▶ **PROBLEM**
An exact transcript of all the records is the expected answer.

▶ **EXERCISE MATERIALS**

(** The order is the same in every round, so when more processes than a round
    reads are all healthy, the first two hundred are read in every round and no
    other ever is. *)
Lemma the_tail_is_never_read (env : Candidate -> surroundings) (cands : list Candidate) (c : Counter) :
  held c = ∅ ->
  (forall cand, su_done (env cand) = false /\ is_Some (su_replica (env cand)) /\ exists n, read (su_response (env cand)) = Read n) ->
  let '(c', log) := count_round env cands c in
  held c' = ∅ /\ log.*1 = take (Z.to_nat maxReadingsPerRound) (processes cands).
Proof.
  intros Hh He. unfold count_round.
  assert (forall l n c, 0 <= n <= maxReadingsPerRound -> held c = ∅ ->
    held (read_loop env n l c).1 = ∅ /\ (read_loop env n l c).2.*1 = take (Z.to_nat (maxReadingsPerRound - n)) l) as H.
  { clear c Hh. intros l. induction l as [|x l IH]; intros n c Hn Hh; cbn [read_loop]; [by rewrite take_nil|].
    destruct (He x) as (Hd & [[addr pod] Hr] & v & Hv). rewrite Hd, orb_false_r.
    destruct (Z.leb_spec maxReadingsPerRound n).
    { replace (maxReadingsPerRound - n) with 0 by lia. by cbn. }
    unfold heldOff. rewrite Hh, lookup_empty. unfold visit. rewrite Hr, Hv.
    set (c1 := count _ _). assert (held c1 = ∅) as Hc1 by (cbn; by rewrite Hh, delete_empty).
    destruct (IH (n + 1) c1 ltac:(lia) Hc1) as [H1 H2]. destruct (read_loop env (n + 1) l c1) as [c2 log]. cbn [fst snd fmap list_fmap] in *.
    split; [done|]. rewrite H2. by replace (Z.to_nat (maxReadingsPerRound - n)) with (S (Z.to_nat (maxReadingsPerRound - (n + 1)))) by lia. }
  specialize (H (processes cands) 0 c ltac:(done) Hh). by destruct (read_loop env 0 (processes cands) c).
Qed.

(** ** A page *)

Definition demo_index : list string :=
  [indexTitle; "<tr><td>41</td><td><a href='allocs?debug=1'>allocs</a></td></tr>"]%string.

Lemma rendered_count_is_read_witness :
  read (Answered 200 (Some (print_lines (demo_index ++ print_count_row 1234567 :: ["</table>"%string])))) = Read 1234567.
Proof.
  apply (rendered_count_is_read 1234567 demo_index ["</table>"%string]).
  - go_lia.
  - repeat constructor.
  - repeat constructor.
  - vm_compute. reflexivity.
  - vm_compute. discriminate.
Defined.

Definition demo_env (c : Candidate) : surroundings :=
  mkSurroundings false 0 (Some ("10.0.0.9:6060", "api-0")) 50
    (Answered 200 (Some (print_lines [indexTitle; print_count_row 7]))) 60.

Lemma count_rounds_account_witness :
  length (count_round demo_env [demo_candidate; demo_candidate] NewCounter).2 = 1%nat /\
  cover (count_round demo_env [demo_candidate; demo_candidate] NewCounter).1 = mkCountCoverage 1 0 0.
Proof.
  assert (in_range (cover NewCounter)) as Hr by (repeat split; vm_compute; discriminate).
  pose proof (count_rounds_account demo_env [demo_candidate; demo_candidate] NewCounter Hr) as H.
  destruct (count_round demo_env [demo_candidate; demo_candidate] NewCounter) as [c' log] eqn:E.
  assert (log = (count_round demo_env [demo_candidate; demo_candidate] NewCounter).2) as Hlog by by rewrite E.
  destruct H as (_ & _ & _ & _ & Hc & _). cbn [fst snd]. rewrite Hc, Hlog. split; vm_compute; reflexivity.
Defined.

▶ **EXERCISE ANSWER**
(** The order is the same in every round, so when more processes than a round
    reads are all healthy, the first two hundred are read in every round and no
    other ever is. *)
Lemma the_tail_is_never_read (env : Candidate -> surroundings) (cands : list Candidate) (c : Counter) :
  held c = ∅ ->
  (forall cand, su_done (env cand) = false /\ is_Some (su_replica (env cand)) /\ exists n, read (su_response (env cand)) = Read n) ->
  let '(c', log) := count_round env cands c in
  held c' = ∅ /\ log.*1 = take (Z.to_nat maxReadingsPerRound) (processes cands).
Proof.
  intros Hh He. unfold count_round.
  assert (forall l n c, 0 <= n <= maxReadingsPerRound -> held c = ∅ ->
    held (read_loop env n l c).1 = ∅ /\ (read_loop env n l c).2.*1 = take (Z.to_nat (maxReadingsPerRound - n)) l) as H.
  { clear c Hh. intros l. induction l as [|x l IH]; intros n c Hn Hh; cbn [read_loop]; [by rewrite take_nil|].
    destruct (He x) as (Hd & [[addr pod] Hr] & v & Hv). rewrite Hd, orb_false_r.
    destruct (Z.leb_spec maxReadingsPerRound n).
    { replace (maxReadingsPerRound - n) with 0 by lia. by cbn. }
    unfold heldOff. rewrite Hh, lookup_empty. unfold visit. rewrite Hr, Hv.
    set (c1 := count _ _). assert (held c1 = ∅) as Hc1 by (cbn; by rewrite Hh, delete_empty).
    destruct (IH (n + 1) c1 ltac:(lia) Hc1) as [H1 H2]. destruct (read_loop env (n + 1) l c1) as [c2 log]. cbn [fst snd fmap list_fmap] in *.
    split; [done|]. rewrite H2. by replace (Z.to_nat (maxReadingsPerRound - n)) with (S (Z.to_nat (maxReadingsPerRound - (n + 1)))) by lia. }
  specialize (H (processes cands) 0 c ltac:(done) Hh). by destruct (read_loop env 0 (processes cands) c).
Qed.

(** ** A page *)

Definition demo_index : list string :=
  [indexTitle; "<tr><td>41</td><td><a href='allocs?debug=1'>allocs</a></td></tr>"]%string.

Lemma rendered_count_is_read_witness :
  read (Answered 200 (Some (print_lines (demo_index ++ print_count_row 1234567 :: ["</table>"%string])))) = Read 1234567.
Proof.
  apply (rendered_count_is_read 1234567 demo_index ["</table>"%string]).
  - go_lia.
  - repeat constructor.
  - repeat constructor.
  - vm_compute. reflexivity.
  - vm_compute. discriminate.
Defined.

Definition demo_env (c : Candidate) : surroundings :=
  mkSurroundings false 0 (Some ("10.0.0.9:6060", "api-0")) 50
    (Answered 200 (Some (print_lines [indexTitle; print_count_row 7]))) 60.

Lemma count_rounds_account_witness :
  length (count_round demo_env [demo_candidate; demo_candidate] NewCounter).2 = 1%nat /\
  cover (count_round demo_env [demo_candidate; demo_candidate] NewCounter).1 = mkCountCoverage 1 0 0.
Proof.
  assert (in_range (cover NewCounter)) as Hr by (repeat split; vm_compute; discriminate).
  pose proof (count_rounds_account demo_env [demo_candidate; demo_candidate] NewCounter Hr) as H.
  destruct (count_round demo_env [demo_candidate; demo_candidate] NewCounter) as [c' log] eqn:E.
  assert (log = (count_round demo_env [demo_candidate; demo_candidate] NewCounter).2) as Hlog by by rewrite E.
  destruct H as (_ & _ & _ & _ & Hc & _). cbn [fst snd]. rewrite Hc, Hlog. split; vm_compute; reflexivity.
Defined.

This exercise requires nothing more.